_Directions for this task_: Your job with the data below is to output exactly the lines from the one holding "is_mat m n (Arr2 n X) -> (q <= n)%N ->" down to the one holding "Section Instances.", both included, and no others.
= Beginning of Section =
(** X9. [drawAllShaped] only reads the Shapes: when it ends, every Shape and
    every holder is as before and no constructor of a held type has run;
    [std::cout] alone has changed. *)
Theorem drawAllShaped_only_reads (shapes : vector) (σ σ' : state) :
  drawAllShaped shapes σ = Done tt σ' →
  objects σ' = objects σ ∧ heap σ' = heap σ ∧ specials σ' = specials σ.
Proof.
  unfold drawAllShaped. generalize (elements shapes). intros l. revert σ.
  induction l as [|a rest IH]; intros σ Hrun.
  - by injection Hrun as <-.
  - apply for_each_cons in Hrun as (σ1 & Hd & Hrest).
    apply draw_Done in Hd as (la & ma & _ & ->).
    destruct (IH _ Hrest) as (-> & -> & ->). done.
Qed.

(** On the vector of three Shapes. *)
Lemma drawAllShaped_only_reads_witness :
  drawAllShaped filled_vector filled_state
    = Done tt (state_of (drawAllShaped filled_vector filled_state)) ∧
  objects (state_of (drawAllShaped filled_vector filled_state)) = objects filled_state ∧
  heap (state_of (drawAllShaped filled_vector filled_state)) = heap filled_state ∧
  specials (state_of (drawAllShaped filled_vector filled_state)) = specials filled_state.
Proof.
  assert (H1 : drawAllShaped filled_vector filled_state
               = Done tt (state_of (drawAllShaped filled_vector filled_state))) by reflexivity.
  split; [exact H1|].
  exact (drawAllShaped_only_reads filled_vector filled_state _ H1).
Defined.

(** X10. [drawAllShaped] on a vector of any length whose elements hold
    values runs the holders' [draw]s one after the other in the order of the
    elements, and changes nothing but [std::cout]; on an empty vector it does
    nothing at all. *)
Theorem drawAllShaped_renders_in_order
    (shapes : vector) (lms : list (positive * ShapeConcept)) (σ : state) :
  Forall2 (held σ) (elements shapes) lms →
  drawAllShaped shapes σ =
    Done tt (with_cout (λ os, foldl (λ os lm, ShapeModel_draw lm.2 os) os lms) σ) ∧
  (elements shapes = [] → drawAllShaped shapes σ = Done tt σ).
Proof.
  intros Hheld. split.
  - exact (for_each_draw (elements shapes) lms σ Hheld).
  - unfold drawAllShaped. by intros ->.
Qed.

Lemma filled_elements : elements filled_vector = [5%positive; 6%positive; 4%positive].
Proof. reflexivity. Qed.

Lemma filled_held : Forall2 (held filled_state) (elements filled_vector) filled_holders.
Proof.
  rewrite filled_elements. unfold filled_holders.
  repeat constructor; reflexivity.
Qed.

(** On the vector of three Shapes. *)
Lemma drawAllShaped_renders_in_order_witness :
  Forall2 (held filled_state) (elements filled_vector) filled_holders ∧
  drawAllShaped filled_vector filled_state =
    Done tt (with_cout (λ os, foldl (λ os lm, ShapeModel_draw lm.2 os) os filled_holders)
               filled_state) ∧
  (elements filled_vector = [] → drawAllShaped filled_vector filled_state = Done tt filled_state).
Proof.
  split; [exact filled_held|].
  exact (drawAllShaped_renders_in_order filled_vector filled_holders filled_state filled_held).
Defined.

(** X11. [drawAllShaped] on a vector one of whose elements is moved-from is
    undefined, wherever the element stands: the elements before it are drawn
    or are undefined themselves, and drawing leaves the moved-from element as
    it is. *)
Theorem drawAllShaped_needs_held_values (shapes : vector) (σ : state) (a : positive) :
  a ∈ elements shapes →
  moved_from σ a →
  drawAllShaped shapes σ = Undefined.
Proof.
  unfold drawAllShaped. generalize (elements shapes). intros l. revert σ.
  induction l as [|b rest IH]; intros σ Hin Ha.
  - by apply elem_of_nil in Hin.
  - cbn [for_each]. unfold bind. destruct (draw b σ) as [[] σ1|] eqn:Hd; [|done].
    apply draw_Done in Hd as (lb & mb & Hb & ->).
    apply elem_of_cons in Hin as [->|Hin].
    + destruct Hb as [Hb _]. unfold moved_from in Ha. congruence.
    + by apply IH.
Qed.
(** [s.splitlines()]: a carriage return followed by a line feed is one
    boundary, and a final boundary opens no further line. *)
Fixpoint splitlines_aux (cur : string) (s : string) : list string :=
  match s with
  | EmptyString =>
      match cur with EmptyString => [] | _ => [cur] end
  | String c s' =>
      if is_linebreak c then
        match s' with
        | String d s'' =>
            if (nat_of_ascii c =? 13)%nat && (nat_of_ascii d =? 10)%nat
            then cur :: splitlines_aux EmptyString s''
            else cur :: splitlines_aux EmptyString s'
        | EmptyString => [cur]
        end
      else splitlines_aux (cur ++ String c EmptyString) s'
  end.

Definition splitlines (s : string) : list string :=
  splitlines_aux EmptyString s.

(** ["{0:02d}".format(n)] *)
Definition dec (n : nat) : string := NilEmpty.string_of_uint (Nat.to_uint n).

Definition fmt_02d (n : nat) : string :=
  let d := dec n in
  if (String.length d <? 2)%nat then "0" ++ d else d.

End PyStr.

Import PyStr.

(* ===================================================================== *)
(** ** The comment-card formatter of [run_module] *)
(* ===================================================================== *)

(** The value bound to [comments]: the list given under
    [persistent/comments], or the string literal the module assigns when
    no [persistent] dictionary is given. *)
Inductive comments_t : Type :=
| CommentsStr (s : string)
| CommentsList (l : list string).

(** [for tabline in comments]: iterating a [str] yields its characters as
    one-character strings. *)
Fixpoint chars (s : string) : list string :=
  match s with
  | EmptyString => []
  | String c s' => String c EmptyString :: chars s'
  end.

Definition py_iter (c : comments_t) : list string :=
  match c with
  | CommentsStr s => chars s
  | CommentsList l => l
  end.

(** [for i in range(59, 48, -1): if extra[i] == ' ': stopper = i; break],
    with [stopper = 60] beforehand. *)
Definition is_blank_at (extra : string) (i : nat) : bool :=
  match String.get i extra with
  | Some c => Ascii.eqb c " "
  | None => false
  end.

Definition find_stopper (extra : string) : nat :=
  match find (is_blank_at extra) (rev (seq 49 11)) with
  | Some i => i
  | None => 60
  end.

(** The card ["/* C{0:02d}:{1}".format(ctr, text)] followed by [' */\n']. *)
Definition card (ctr : nat) (text : string) : string :=
  "/* C" ++ fmt_02d ctr ++ ":" ++ text ++ " */".

(** Termination of the wrapping loop: past sixty characters at least
    forty-nine are cut off, and stripping does not lengthen a string. *)
Ltac wrap_shrinks :=
  assert (Hrstrip : forall u, String.length (rstrip u) <= String.length u)
    by (intros u; induction u as [|cu u IHu]; simpl; [lia|];
        destruct (rstrip u); [destruct (isspace cu)|]; simpl in *; lia);
  assert (Hlstrip : forall u, String.length (lstrip u) <= String.length u)
    by (intros u; induction u as [|cu u IHu]; simpl; [lia|];
        destruct (isspace cu); simpl; lia);
  assert (Hdrop : forall k u, String.length (drop k u) = String.length u - k)
    by (intros k; induction k as [|k IHk]; intros [|cu u]; simpl; auto);
  match goal with
  | |- String.length (strip (drop (find_stopper ?e) ?e)) < String.length ?e =>
      assert (Hstop : 49 <= find_stopper e)
        by (unfold find_stopper;
            destruct (find (is_blank_at e) (rev (seq 49 11))) as [i|] eqn:Efind;
            [apply find_some in Efind; destruct Efind as [Efind _];
             apply in_rev, in_seq in Efind; lia | lia]);
      unfold strip;
      specialize (Hrstrip (lstrip (drop (find_stopper e) e)));
      specialize (Hlstrip (drop (find_stopper e) e));
      rewrite Hdrop in Hlstrip; lia
  end.
(** X25. The random eigenvalues of the general form lie where they were
    asked to lie.  When the uniform samples are between 0 and 1, sqrt is
    a square root on [z_min^2, z_max^2], cos^2 + sin^2 = 1 and
    0 <= z_min <= z_max: the random real eigenvalue is between z_min and
    z_max, and every random complex eigenvalue has a modulus between
    z_min and z_max (stated on the squares). *)
Theorem make_random_system_annulus n_states n_inputs z_min z_max
    mhr mhc g (a b : ndarray F) g' :
  (forall g0, 0 <= (next_uniform g0).1 <= 1) ->
  (forall v, z_min ^+ 2 <= v <= z_max ^+ 2 -> sqrt v ^+ 2 = v) ->
  (forall theta, cos theta ^+ 2 + sin theta ^+ 2 = 1) ->
  0 <= z_min <= z_max ->
  mrs n_states n_inputs z_min z_max mhr mhc false g = Ok (a, b, g') ->
  exists (zr_rand : seq F) (zc_rand : seq (complex F)),
    [/\ char_poly (as_mx n_states n_states a)
        = \prod_(x <- mhr ++ zr_rand) ('X - x%:P)
          * \prod_(z <- zc_rand ++ mhc) pair_poly z,
        all (fun x => z_min <= x <= z_max) zr_rand
      & all (fun z => z_min ^+ 2 <= np_real z ^+ 2 + np_imag z ^+ 2
                      <= z_max ^+ 2) zc_rand].
Proof.
move=> unif sqrtK trig /andP[z0 zle].
have [le|lt] := leqP n_states (size mhr + 2 * size mhc).
  by rewrite make_random_system_assert.
have [r1 [r2 [r3 [g3 [[s1 s2] s3 range ->]]]]] :=
  make_random_system_general_lists n_inputs z_min z_max g lt.
have [/allP u1 /allP u3] := range (fun r => 0 <= r <= 1) unif.
set zr_rand := map _ r3; set zc_rand := pairs _ _ _ _ => H.
have szc : size zc_rand = ((n_states - (size mhr + 2 * size mhc)) %/ 2)%N.
  by rewrite size_map size_zip s1 s2 minnn.
have [T uT Ea] := make_random_system_from_eigenvalues_ok H.
have e : (size (mhr ++ zr_rand) + 2 * size (zc_rand ++ mhc))%N = n_states.
  by rewrite !size_cat size_map s3 szc; apply: eigenvalue_count_general.
have between (lo hi r : F) : lo <= hi -> 0 <= r <= 1 ->
    lo <= lo + r * (hi - lo) <= hi.
  move=> le /andP[r0 r1le]; have d0 : 0 <= hi - lo by rewrite subr_ge0.
  rewrite lerDl mulr_ge0 //= -lerBrDl.
  by rewrite -{2}[hi - lo]mul1r ler_wpM2r.
exists zr_rand, zc_rand; split.
- rewrite -e Ea as_mx_rows_of_mx -{2}[T]invmxK char_poly_conj ?unitmx_inv //.
  exact: char_poly_modal.
- by apply/allP => x /mapP[r /u3 rin ->]; apply: between.
apply/allP => z /mapP[[q1 q2] /mem_zipl/u1 qin ->].
have sq : z_min ^+ 2 <= z_max ^+ 2.
  by rewrite ler_pXn2r // nnegrE ?(le_trans z0).
by rewrite random_pair_modulus // sqrtK between.
Qed.

(** X26. Canonical form without complex eigenvalues.  Asked for one
    state more than there are mandatory real eigenvalues, and for no
    complex one, make_random_system with ccf=True always succeeds: it
    draws one real eigenvalue x = z_min + r (z_max - z_min) from the
    first uniform sample r, and returns an n_states x n_states state
    matrix whose characteristic polynomial is the product of X - y over
    the mandatory eigenvalues y and x, with an n_states x 1 input
    matrix. *)
Theorem make_random_system_ccf_real_spectrum n_inputs z_min z_max mhr g :
  let n := (size mhr).+1 in
  let x := z_min + (next_uniform g).1 * (z_max - z_min) in
  exists (a b : ndarray F) g',
    [/\ mrs n n_inputs z_min z_max mhr [::] true g = Ok (a, b, g'),
        is_mat n n a /\ is_mat n 1 b
      & char_poly (as_mx n n a) = \prod_(y <- mhr ++ [:: x]) ('X - y%:P)].
Proof.
move=> n x; rewrite /x {x} /make_random_system n_random_pos muln0 addn0.
rewrite ltnSn /= n_random_abs ?muln0 ?addn0 // subSnn /=.
case: (next_uniform g) => r g1 /=; set x := z_min + _.
have nz : mhr ++ [:: x] != [::] by case: (mhr).
have e : size (mhr ++ [:: x]) = n by rewrite size_cat addn1.
have [a [b [E]]] := ccf_real_char_poly nz; rewrite e => mab H.
by exists a, b, g1; rewrite /rand /= E.
Qed.

End GeneralSystems.

(** ** The cells of the notebook: simulate, corrupt, identify *)

Section Notebook.

Variable F : realFieldType.
Variable rng : Type.
Variable next_normal : rng -> F * rng.
Implicit Types (rows rowsA X U : seq (seq F)) (bvec : seq F) (g : rng).




Lemma shapes_of_blocks n p (a b : ndarray F) :
  is_mat n n a -> is_mat p n b ->
  shape a = [:: n; n] /\ shape b = [:: p; n].
Proof. by move=> /is_mat_shape-> /is_mat_shape->. Qed.


Lemma is_mat_slice_cols m n q X :
  is_mat m n (Arr2 n X) -> (q <= n)%N ->
  is_mat m q (Arr2 (minn q n) [seq take q r | r <- X]).
Proof.
move=> /and3P[_ /eqP sX /wf_rowsP wfX] qn.
rewrite /is_mat (minn_idPl qn) eqxx size_map sX eqxx /=.
by apply/wf_rowsP => r' /mapP[r /wfX sr ->]; rewrite size_takel ?sr.
Qed.

(** X29. Under-modelling, as in the last cells of the notebook: keeping
    the first q of the n state variables (x_trace[:, :q], q at most n)
    and identifying from them succeeds, and returns arrays of shapes
    (q, q) and (p, q) that minimise the residual on the truncated
    trace. *)
Theorem undermodelled_identification T n p q X U :
  is_mat T.+1 n (Arr2 n X) -> is_mat T p (Arr2 p U) -> (q <= n)%N ->
  exists um_x_trace a_um b_um : ndarray F,
    [/\ slice_cols q (Arr2 n X) = Ok um_x_trace,
        identify_system um_x_trace (Arr2 p U) = Ok (a_um, b_um),
        shape um_x_trace = [:: T.+1; q],
        shape a_um = [:: q; q] /\ shape b_um = [:: p; q]
      & forall M' : 'M[F]_(q + p, q),
          residual2 T (rows_of um_x_trace) U
            (col_mx (as_mx q q a_um) (as_mx p q b_um))
          <= residual2 T (rows_of um_x_trace) U M'].
Proof.
move=> mX mU qn; have mXq := is_mat_slice_cols mX qn.
move: mXq; rewrite (minn_idPl qn) => mXq.
have [a [b [idE ma mb abE]]] := identify_system_blocks mXq mU.
exists (Arr2 q [seq take q r | r <- X]), a, b; split=> //.
- by rewrite /slice_cols (minn_idPl qn).
- exact: is_mat_shape.
- exact: shapes_of_blocks.
by move=> M'; rewrite abE /residual2 lstsq_le.
Qed.

End Notebook.

(** ** Instances *)

Section Instances.

Local Notation Q := rat.

Lemma make_state_trace_shape_witness :
  make_state_trace (Arr2 2 exA) (Arr2 1 exB) (Arr2 1 exU) (Some (Arr1 ex0))
  = Ok (Arr2 2 exX)
  /\ exists n T rows,
       [/\ shape0 (Arr2 2 exA) = Ok n, shape0 (Arr2 1 exU) = Ok T,
           Arr2 2 exX = Arr2 n rows, is_mat T.+1 n (Arr2 n rows)
         & broadcast_to_row n (Arr1 ex0) = Ok (nth [::] rows 0)].
Proof.
have tr := example_trace; split; first exact: tr.
exact: (make_state_trace_shape tr).
Defined.

Lemma make_state_trace_single_input_recurrence_witness :
  [/\ is_mat 2 2 (Arr2 2 exA), is_mat 2 1 (Arr2 1 exB),
      is_mat 3 1 (Arr2 1 exU) & size ex0 = 2%N]
  /\ exists X,
       [/\ make_state_trace (Arr2 2 exA) (Arr2 1 exB) (Arr2 1 exU)
             (Some (Arr1 ex0)) = Ok (Arr2 2 X),
           is_mat 4 2 (Arr2 2 X),
           nth [::] X 0 = ex0
         & forall i j, (i < 3)%N -> (j < 2)%N ->
             nth 0 (nth [::] X i.+1) j
             = \sum_(k < 2) nth 0 (nth [::] exA j) k * nth 0 (nth [::] X i) k
               + nth 0 (nth [::] exB j) 0 * nth 0 (nth [::] exU i) 0].
Proof.
split; first by [].
exact: (@make_state_trace_single_input_recurrence _ 2 3 exA exB exU
          (Some ex0) isT isT isT erefl).
Defined.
= End of Section =
_Response_:
  is_mat m n (Arr2 n X) -> (q <= n)%N ->
  is_mat m q (Arr2 (minn q n) [seq take q r | r <- X]).
Proof.
move=> /and3P[_ /eqP sX /wf_rowsP wfX] qn.
rewrite /is_mat (minn_idPl qn) eqxx size_map sX eqxx /=.
by apply/wf_rowsP => r' /mapP[r /wfX sr ->]; rewrite size_takel ?sr.
Qed.

(** X29. Under-modelling, as in the last cells of the notebook: keeping
    the first q of the n state variables (x_trace[:, :q], q at most n)
    and identifying from them succeeds, and returns arrays of shapes
    (q, q) and (p, q) that minimise the residual on the truncated
    trace. *)
Theorem undermodelled_identification T n p q X U :
  is_mat T.+1 n (Arr2 n X) -> is_mat T p (Arr2 p U) -> (q <= n)%N ->
  exists um_x_trace a_um b_um : ndarray F,
    [/\ slice_cols q (Arr2 n X) = Ok um_x_trace,
        identify_system um_x_trace (Arr2 p U) = Ok (a_um, b_um),
        shape um_x_trace = [:: T.+1; q],
        shape a_um = [:: q; q] /\ shape b_um = [:: p; q]
      & forall M' : 'M[F]_(q + p, q),
          residual2 T (rows_of um_x_trace) U
            (col_mx (as_mx q q a_um) (as_mx p q b_um))
          <= residual2 T (rows_of um_x_trace) U M'].
Proof.
move=> mX mU qn; have mXq := is_mat_slice_cols mX qn.
move: mXq; rewrite (minn_idPl qn) => mXq.
have [a [b [idE ma mb abE]]] := identify_system_blocks mXq mU.
exists (Arr2 q [seq take q r | r <- X]), a, b; split=> //.
- by rewrite /slice_cols (minn_idPl qn).
- exact: is_mat_shape.
- exact: shapes_of_blocks.
by move=> M'; rewrite abE /residual2 lstsq_le.
Qed.

End Notebook.

(** ** Instances *)

Section Instances.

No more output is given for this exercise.